Thursday, July 13, 2017

13 July 2017

A Call to Arms
             After Cain killed Abel he had sons and daughters, one of whom was Lemech. Lemech is responsible for the first recorded episode of blood revenge. Genesis 4, however, ends on a positive note. Adam knew his wife again and she bore another son-Seth. Seth had a son-Enosh. Ge.4:26 ends with “At that time men began to call upon the name of the LORD”. Genesis 5, tracing the lineage of Seth up to Noah, begins with this interesting statement: when God created man, He created him in His image; Adam became the father of a son in his own likeness, after his image-Seth. The Bible does not say this about Cain (or Abel, for that matter). In whose likeness and image were they created?
            My guess is they were also created in God’s image; Cain, for whatever reason, chose to reject God. God’s image was there, it was just tarnished beyond recognition. That trend continues to this day. It isn’t just those who willfully reject God’s rule in their lives (or, for that matter, those who accept God’s rule but do not understand what His rule means) who bear a tarnished image. Consider those born with congenital defects, those with chronic disease or disabilities, the aged-particularly the aged with dementia, no longer able to care for themselves. Who among us sees the imago dei in someone sitting or lying in a soiled diaper, unable to ask for the help they do not even realize they need?
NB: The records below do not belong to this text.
(** The arguments of a digest are one message; where one ends does not count. *)
Lemma digest_of_arguments junk args : length junk = 64%nat -> DoDigest junk args = OK (digest_of (B := FastBackend) (concat args)).
Proof.
  intros Hj. unfold DoDigest. apply (HashFinalize_repr (B := FastBackend)). assert (H : forall h msg, hash_repr h msg -> hash_repr (foldl HashUpdate h args) (msg ++ concat args)).
  { induction args as [|d args IH]; intros h msg Hh; cbn; [by rewrite app_nil_r|]. rewrite app_assoc. by apply IH, HashUpdate_repr. }
  apply (H _ []). by apply HashInit_repr.
Qed.

(** ** The search *)

Section Search.
Context (je : list Z) (jd : cstr) (stat : cstr -> stat_result).
Context (Hje : zlen je = kMaxPathSegments) (Hjd : zlen jd = kMaxPathLength).

(** The directories above a path, the nearest first. *)
Definition above (a : apath) : list apath := map (fun k => with_segs (take k (ap_Segs a)) a) (rev (seq 0 (length (ap_Segs a)))).

(** A directory of the installation below another one, and the file in it. *)
Definition below (d : apath) (p : cstr * cstr) : apath * apath :=
  let home := aconcat d (parse kUnix p.1) in (home, aconcat home (parse kUnix p.2)).

Definition candidates (a : apath) : list (apath * apath) := concat (map (fun d => map (below d) dirs) (above a)).

Definition there (c : apath * apath) : bool := Exists (GetFileInfo (stat (format c.2))).

Definition nearest (cs : list (apath * apath)) : option cstr := '(home, _) ← List.find there cs; Some (format home).

(** There is room for the names that are appended. *)
Record roomy (a : apath) : Prop := {
  ro_type : ap_Type a = kUnix;
  ro_device : adevice a = false;
  ro_up : aabsolute a = true -> ap_Up a = 0;
  ro_segs : zlen (ap_Segs a) + 3 <= kMaxPathSegments;
  ro_bytes : zlen (concat (ap_Segs a)) + 22 <= kMaxPathLength;
  ro_format : zlen (format a) + 26 < kMaxPathLength }.

Lemma take_roomy a k : roomy a -> roomy (with_segs (take k (ap_Segs a)) a).
Proof.
  intros [H1 H2 H3 H4 H5 H6]. pose proof (length_concat_take (ap_Segs a) k). constructor; cbn [ap_Type ap_Flags ap_Up ap_Segs with_segs]; try done.
  - rewrite length_take. lia.
  - lia.
  - unfold format, with_segs, lead in *. cbn [ap_Type ap_Flags ap_Up ap_Segs] in *. rewrite !length_app in *.
    enough (length (join (sep_of (ap_Type a)) (take k (ap_Segs a))) <= length (join (sep_of (ap_Type a)) (ap_Segs a)))%nat by lia.
    rewrite <- (take_drop k (ap_Segs a)) at 2. destruct (take k (ap_Segs a)) as [|s l]; [cbn; lia|].
    cbn [join app]. unfold prefixed. rewrite map_app, concat_app, !length_app. lia.
Qed.

(** Appending names to a path. *)
Lemma append_names p a other names : repr p a -> parse kUnix other = mkAPath kUnix 0 0 names -> path_ok kUnix other ->
  ap_Type a = kUnix -> adevice a = false -> (aabsolute a = true -> ap_Up a = 0) ->
  zlen (ap_Segs a) + zlen names <= kMaxPathSegments -> zlen (concat (ap_Segs a)) + zlen (concat names) <= kMaxPathLength ->
  exists r, PathConcatString kUnix je jd p other = OK r /\ repr r (with_segs (ap_Segs a ++ names) a) /\
    aconcat a (parse kUnix other) = with_segs (ap_Segs a ++ names) a.
Proof.
  intros HR Ep Hok Ht Hd Hu Hs Hb. destruct (PathInit_ok je jd other kUnix) as (q & Eq & HQ); [done|done|apply Hok..|].
  assert (Ea : aconcat a (parse kUnix other) = with_segs (ap_Segs a ++ names) a).
  { rewrite Ep. unfold aconcat, keep_count, up_gain. cbn [ap_Up ap_Segs]. change (aabsolute (mkAPath kUnix 0 0 names)) with false. rewrite Hd. cbn iota.
    unfold with_segs. f_equal; [|rewrite take_ge by lia; done]. destruct (aabsolute a) eqn:E; [symmetry; by apply Hu|lia]. }
  unfold PathConcatString. rewrite Eq. cbn [mbind res_bind]. pose proof (rp_up_range _ _ HR) as Hup. unfold in_u16 in Hup.
  destruct (PathConcat_ok p q a (parse kUnix other) HR HQ) as (r & Er & HRr); [rewrite Ep; cbn; lia|rewrite Ea; cbn; rewrite length_app; lia|rewrite Ea; cbn; rewrite concat_app, length_app; lia|].
  rewrite Ea in HRr. eauto.
Qed.
(* ===== verification/LuaProfilerThms.v ===== *)
(** * What the profiler of the scripts reports

    The call stacks of a run, their calls and the time spent with each, computed
    from the events alone, and the theorem that the report of LuaProfiler lists
    exactly those. *)

From stdpp Require Import gmap strings.
From S2P Require Import Prelude CommonFns HashTable Counting LuaProfiler.

Abbreviation context := (list cstr).

(** ** The run *)

(** The stack and the time it is on top of since; the spans of time spent with a
    stack, and the stacks that calls have made. *)
Record run : Type := mkRun {
  rn_ctx : context;
  rn_start : Z;
  rn_spans : list (context * Z);
  rn_calls : list context }.

Definition run_begin (start : Z) : run := mkRun [] start [] [].

(** [None] for a return from the top level. *)
Definition run_event (r : run) (e : event) : option run :=
  let spans := rn_spans r ++ [(rn_ctx r, ev_now e - rn_start r)] in
  match ev_hook e with
  | HookCall ar =>
      let ctx := function_key ar :: rn_ctx r in
      Some (mkRun ctx (ev_later e) spans (rn_calls r ++ [ctx]))
  | HookReturn =>
      match rn_ctx r with
      | [] => None
      | _ :: ctx => Some (mkRun ctx (ev_later e) spans (rn_calls r))
      end
  end.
            While all this is going on, the sons of God took wives from among the daughters of men. Keep in mind, these early chapters are not necessarily meant to be read along a straight timeline. There is some parallel movement here; whoever put this together is not focused on when things happened but what happened. This is a historical narrative; a story is being told. At some point (most, but not all, of the commentators I read seem to agree on this) there was a divine intrusion into the affairs of men and women. Interesting to note this did not make humanity more divine; rather wickedness increased to the point that God was sorry He created the whole thing.
            We don’t get a lot of detail here about what specific wickedness is going on. Here again we see that how you interpret the story says more about you than it does about God. In today’s sex-obsessed culture many will try to make a case for all manner of sexual immorality but the text does not say that. What the text does reference, with Cain and Lemech, is violence, arrogance and authority by imposition of will. That, at least, is what I see. What do you see?
            We also encounter the Nephilim for the first time. I have heard and read many interesting theories over the years concerning who these people were. A half-human, half-angelic race would go a long way towards explaining the violence and corruption God sees in genesis 6:11-13 and would be impossible for God to redeem. He could be fully human and fully God, but fully angelic? Redeeming Adam and Eve is one thing; this group is ‘beyond the pale of orthodoxy’, so to speak. What to do?
            We have come to the peak of the fall. Satan, who seems to have been opposed to God from the very beginning, who can only destroy, never create, appears to have won total victory. The earth is full of violence and corruption. Most importantly, God Himself is grieved in His heart, sorry that he made man. Humankind, the crown jewel of God’s creative activity, created to be loved by their creator, has come to the point where God determines to blot them out. It boggles the mind to think that God Himself could be so heartbroken.
            Yet there are Christian brothers and sisters today who would like to think-indeed, seem eager to think-humanity is going down that same road. Invariably the reason they give is sexual immorality, as if that is the only sin God cares about, the only behavior capable of warranting God’s judgement. Violence is ok if God is on our side. Corruption may be tolerated if it gets God back in the public schools (as if He ever left). Millions of the most vulnerable among us are on the verge of being discarded because caring for them will cost too much. To be sure, these things grieve God’s heart, but not as much as the callous indifference we see all too often among those who should know better. I do not believe this is the time to call upon God’s judgement. This is then time to demonstrate His unconditional love and acceptance, to care for one another, to hold ourselves accountable-judgement must begin within the house of God. We must come to understand what Spirit we are about.
            These Genesis chapters will, if we are honest, pierce us to the division of soul and spirit, joints and marrow, and discern the thoughts and intentions of our hearts. What say you?